Prescribing errors such as illegible handwriting or incomplete medication orders affect me a lot. Thus, I must write my notes/orders neatly to avoid misreads in certain instances. Additionally, I will consult with more experienced practitioners in case of complicated and undefinable prescriptions, getting assistance with a better understanding.
Misunderstandings and mistakes in calculations of dose are another type of medication error that always alert me. In order to minimize the risks associated with improper calculation of dosage, I shall make sure that all my calculations are based on readily available technology/references at hand. It is essential to be thorough when checking and confirming doses so as to avoid committing errors. Finally, there is another danger of look-alike medication errors, where one can come across almost identical packaging, labels, or names while on internship duties in various health facilities (ISMP, 2020). In order to avoid such mistakes, I will continually utilize the “five rights” in administering medications and barcoding techniques to verify the identity of a patient receiving the medication.
Conclusion
Medication errors are one of the most common and important issues in health care, potentially endangering patients’ health and welfare. The exploration of typical mistakes in medicine, with the help of different literature, allows us to see their long-term repercussions on patients’ lives and existence in a family environment, as well as actions that nurses can take into account to enhance medication safety. With this in mind, it is essential for us as healthcare professionals to continuously emphasize patient safety by upholding a culture of safety characterized by open communication, partnership, and endless learning.

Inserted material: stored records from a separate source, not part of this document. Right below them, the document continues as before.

(** * beets.autotag.match: matching local metadata against canonical records

    A shallow embedding of [beets/autotag/match.py] and the properties
    of its matching pipeline.

    Conventions of the embedding:
    - a Python [float] is the rational it stands for ([Qc]): comparisons
      of floats are exact, and the subtraction of two scores rounds to the
      nearest double as [float.__sub__] does ([Float.sub]);
    - a Python [dict] whose iteration order is observable is an
      insertion-ordered association list ([dict]); configuration views that
      are only looked up are [gmap]s; a Python [set] is a [gset] when only
      membership matters;
    - objects hashed by identity ([Item], [TrackInfo]) carry their identity
      ([Item.oid], [TrackInfo.oid]), so that equality of records is equality
      of objects;
    - a call that can raise returns a [res]. *)

From Stdlib Require Import ZArith QArith Qcanon Qcabs Qround Qpower Lqa List
  String Ascii Lia Bool Permutation Sorted OrderedTypeEx.
From Stdlib Require Floats.SpecFloat.
From stdpp Require Import base option list gmap strings numbers.

Local Open Scope string_scope.
Local Open Scope Z_scope.

(* ===================================================================== *)
(** * Python preliminaries *)
(* ===================================================================== *)

(** Exceptions raised by the modelled code. *)
Inductive exn : Type :=
| AssertionError
| ValueError
| IndexError
| TypeError
| KeyError
| AttributeError.

(** The outcome of a call: a value, or a raised exception. *)
Inductive res (A : Type) : Type :=
| Ok (a : A)
| Raise (e : exn).
Arguments Ok {A} a.
Arguments Raise {A} e.

Definition res_bind {A B} (r : res A) (k : A -> res B) : res B :=
  match r with
  | Ok a => k a
  | Raise e => Raise e
  end.

#[global] Instance res_ret : MRet res := fun _ a => Ok a.
#[global] Instance res_mbind : MBind res := fun _ _ k r => res_bind r k.

Definition is_ok {A} (r : res A) : bool :=
  match r with Ok _ => true | Raise _ => false end.

(** Dynamically typed values: what [item[field]] and [getattr(info, name)]
    return. *)
Inductive Value : Type :=
| VNone
| VBool (b : bool)
| VInt (n : Z)
| VFloat (q : Qc)
| VStr (s : string).

#[global] Instance Value_eq_dec : EqDecision Value.
Proof. solve_decision. Defined.

Definition VOptInt (o : option Z) : Value :=
  match o with Some n => VInt n | None => VNone end.
Definition VOptStr (o : option string) : Value :=
  match o with Some s => VStr s | None => VNone end.

(** Truth value testing ([bool(v)]). *)
Definition truthy (v : Value) : bool :=
  match v with
  | VNone => false
  | VBool b => b
  | VInt n => negb (n =? 0)
  | VFloat q => negb (bool_decide (q = 0%Qc))
  | VStr s => negb (bool_decide (s = ""))
  end.

Definition truthy_str (s : string) : bool := truthy (VStr s).
Definition truthy_int (n : Z) : bool := truthy (VInt n).
Definition truthy_opt_str (o : option string) : bool := truthy (VOptStr o).
Definition truthy_opt_int (o : option Z) : bool := truthy (VOptInt o).

(** [str.lower()], on ASCII strings. *)
Definition lower_ascii (c : ascii) : ascii :=
  let n := nat_of_ascii c in
  if (Nat.leb 65 n && Nat.leb n 90)%bool then ascii_of_nat (n + 32) else c.

Fixpoint lower (s : string) : string :=
  match s with
  | EmptyString => EmptyString
  | String c s' => String (lower_ascii c) (lower s')
  end.

(** The number a value stands for in a comparison ([bool] is an [int]). *)
Definition as_number (v : Value) : option Qc :=
  match v with
  | VBool b => Some (if b then 1%Qc else 0%Qc)
  | VInt n => Some (Q2Qc (inject_Z n))
  | VFloat q => Some q
  | _ => None
  end.

(** [a == b] *)
Definition py_eq (a b : Value) : bool :=
  match as_number a, as_number b with
  | Some x, Some y => bool_decide (x = y)
  | _, _ => bool_decide (a = b)
  end.

(** [a < b]: numbers with numbers, strings with strings (by code point);
    anything else, [None] included, raises [TypeError]. *)
Definition py_lt (a b : Value) : res bool :=
  match as_number a, as_number b with
  | Some x, Some y => Ok (bool_decide (x < y)%Qc)
  | _, _ =>
      match a, b with
      | VStr s, VStr t => Ok (String.ltb s t)
      | _, _ => Raise TypeError
      end
  end.

(** [a < b] on tuples: the first position where the elements are not [==]
    decides; without such a position the shorter tuple is the smaller. *)
Fixpoint tuple_lt (a b : list Value) : res bool :=
  match a, b with
  | [], [] => Ok false
  | [], _ :: _ => Ok true
  | _ :: _, [] => Ok false
  | x :: a', y :: b' => if py_eq x y then tuple_lt a' b' else py_lt x y
  end.

(** [x in xs], which compares with [==]. *)
Definition py_in (x : Value) (xs : list Value) : bool := existsb (py_eq x) xs.

(** [l[i]] for a Python index: negative indices count from the end. *)
Definition py_index {A} (l : list A) (i : Z) : res A :=
  let n := Z.of_nat (List.length l) in
  let j := if i <? 0 then i + n else i in
  if (0 <=? j) && (j <? n) then
    match nth_error l (Z.to_nat j) with
    | Some x => Ok x
    | None => Raise IndexError
    end
  else Raise IndexError.

(** ** Sorting with a key *)

Section Sort.
Context {A : Type} (key : A -> list Value).

(** The comparison [list.sort] makes between two elements. *)
Definition key_lt (x y : A) : bool :=
  match tuple_lt (key x) (key y) with
  | Ok b => b
  | Raise _ => false
  end.

(** [x] may stay ahead of [y]: [y] is not strictly smaller. *)
Definition key_le (x y : A) : Prop := key_lt y x = false.

Definition comparable (x y : A) : bool :=
  is_ok (tuple_lt (key x) (key y)) && is_ok (tuple_lt (key y) (key x)).

Fixpoint pairwise_comparable (l : list A) : bool :=
  match l with
  | [] => true
  | x :: l' => forallb (comparable x) l' && pairwise_comparable l'
  end.

(** Stable insertion: [x] goes before the first element it is strictly
    smaller than. *)
Fixpoint insert_sorted (x : A) (l : list A) : list A :=
  match l with
  | [] => [x]
  | y :: l' => if key_lt x y then x :: y :: l' else y :: insert_sorted x l'
  end.

Definition stable_sort (l : list A) : list A :=
  fold_left (fun acc x => insert_sorted x acc) l [].

(** [l.sort(key=key)]: a stable sort.  Ordering two keys can raise
    [TypeError]; with keys made of an optional number and an optional
    string, as here, a list holding two keys that cannot be ordered makes
    the sort fail, whatever the comparisons it chooses to make. *)
Definition py_sort (l : list A) : res (list A) :=
  if pairwise_comparable l then Ok (stable_sort l) else Raise TypeError.
End Sort.

(* ===================================================================== *)
(** * Insertion-ordered dictionaries *)
(* ===================================================================== *)

Section Dict.
Context {K V : Type} `{EqDecision K}.

Definition dict : Type := list (K * V).

(** [d.get(k)] *)
Fixpoint dict_get (d : dict) (k : K) : option V :=
  match d with
  | [] => None
  | (k', v) :: d' => if decide (k' = k) then Some v else dict_get d' k
  end.

(** [k in d] *)
Definition dict_mem (d : dict) (k : K) : bool :=
  match dict_get d k with Some _ => true | None => false end.

(** [d[k] = v]: an existing key keeps its position, a new key goes last. *)
Fixpoint dict_set (d : dict) (k : K) (v : V) : dict :=
  match d with
  | [] => [(k, v)]
  | (k', v') :: d' =>
      if decide (k' = k) then (k', v) :: d' else (k', v') :: dict_set d' k v
  end.

Definition dict_keys (d : dict) : list K := map fst d.
Definition dict_values (d : dict) : list V := map snd d.
End Dict.
Arguments dict : clear implicits.

(* ===================================================================== *)
(** * Recommendation *)
(* ===================================================================== *)

(** [class Recommendation(IntEnum)] *)
Inductive Recommendation : Type :=
| none
| low
| medium
| strong.

#[global] Instance Recommendation_eq_dec : EqDecision Recommendation.
Proof. solve_decision. Defined.

Definition Recommendation_value (r : Recommendation) : Z :=
  match r with
  | none => 0
  | low => 1
  | medium => 2
  | strong => 3
  end.

(** The order of the enumeration, [none < low < medium < strong]. *)
Definition rec_le (a b : Recommendation) : Prop :=
  Recommendation_value a <= Recommendation_value b.

(** [min(a, b)] on an [IntEnum]: the first argument unless the second is
    strictly smaller. *)
Definition rec_min (a b : Recommendation) : Recommendation :=
  if Recommendation_value b <? Recommendation_value a then b else a.

(* ===================================================================== *)
(** * Data model *)
(* ===================================================================== *)

(** [beets.library.Item]: one track as known locally.  Only the fields the
    matching code reads are kept.  [oid] is the identity of the object:
    [Item] defines neither [__eq__] nor [__hash__], so dictionaries and sets
    distinguish items by identity. *)
Module Item.
Record t : Type := mk {
  oid : positive;
  title : string;
  artist : string;
  album : string;
  albumartist : string;
  year : Z;
  disctotal : Z;
  mb_albumid : string;
  mb_trackid : string;
  label : string;
  barcode : string;
  catalognum : string;
  country : string;
  media : string;
  albumdisambig : string;
  track : Z;
  disc : Z;
  length : Qc;
  comp : bool
}.

#[global] Instance eq_dec : EqDecision t.
Proof. solve_decision. Defined.

(** [item[field]]; an unknown field raises [KeyError]. *)
Definition getitem (i : t) (field : string) : res Value :=
  if decide (field = "artist") then Ok (VStr (artist i))
  else if decide (field = "album") then Ok (VStr (album i))
  else if decide (field = "albumartist") then Ok (VStr (albumartist i))
  else if decide (field = "year") then Ok (VInt (year i))
  else if decide (field = "disctotal") then Ok (VInt (disctotal i))
  else if decide (field = "mb_albumid") then Ok (VStr (mb_albumid i))
  else if decide (field = "label") then Ok (VStr (label i))
  else if decide (field = "barcode") then Ok (VStr (barcode i))
  else if decide (field = "catalognum") then Ok (VStr (catalognum i))
  else if decide (field = "country") then Ok (VStr (country i))
  else if decide (field = "media") then Ok (VStr (media i))
  else if decide (field = "albumdisambig") then Ok (VStr (albumdisambig i))
  else if decide (field = "title") then Ok (VStr (title i))
  else if decide (field = "mb_trackid") then Ok (VStr (mb_trackid i))
  else if decide (field = "track") then Ok (VInt (track i))
  else if decide (field = "disc") then Ok (VInt (disc i))
  else if decide (field = "length") then Ok (VFloat (length i))
  else if decide (field = "comp") then Ok (VBool (comp i))
  else Raise KeyError.

(** The value of a field that is known to exist. *)
Definition value (i : t) (field : string) : Value :=
  match getitem i field with
  | Ok v => v
  | Raise _ => VNone
  end.

(** [bool(item)]: the class defines neither [__bool__] nor [__len__], so
    every item is true. *)
Definition truth (i : t) : bool := true.
End Item.

(** [beets.autotag.TrackInfo]: a track as known from the catalog; every
    field is optional.  The class hashes by identity ([oid]). *)
Module TrackInfo.
Record t : Type := mk {
  oid : positive;
  title : option string;
  track_id : option string;
  artist : option string;
  length : option Qc;
  index : option Z;
  medium : option Z;
  medium_index : option Z
}.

Although medication errors are widespread, they need not serve as an impassible hurdle; these should be considered as challenges that can be tackled with concerted adherence to best practices and proactive steps. With this knowledge, by anticipating and avoiding these common medication mistakes and making patient safety the core of the whole healthcare system, we will move towards a secure care environment that protects both the patient and their family. In health care, the prevention of medical errors is more than just what we owe; it is as binding a pledge to our well-being to be served.
References
Carlos J. (2017). Josie King, https://www.youtube.com/watch?v=E4nQ7qP02rQ
Institute for Safe Medication Practices, ISMP (2020). Start the new year off right by preventing these top 10 medication errors and hazards, 14(2), https://www.ismp.org/resources/start-new-year-right-preventing-these-top-10-medication-errors-and-hazards
Marc T. (2015). Richard Smith, https://www.youtube.com/watch?v=-nx947HOZRE
Schroers, G., Ross, J. G., & Moriarty, H. (2021). Nurses’ perceived causes of medication administration errors: a qualitative systematic review. The Joint Commission Journal on Quality and Patient Safety, 47(1), 38-53.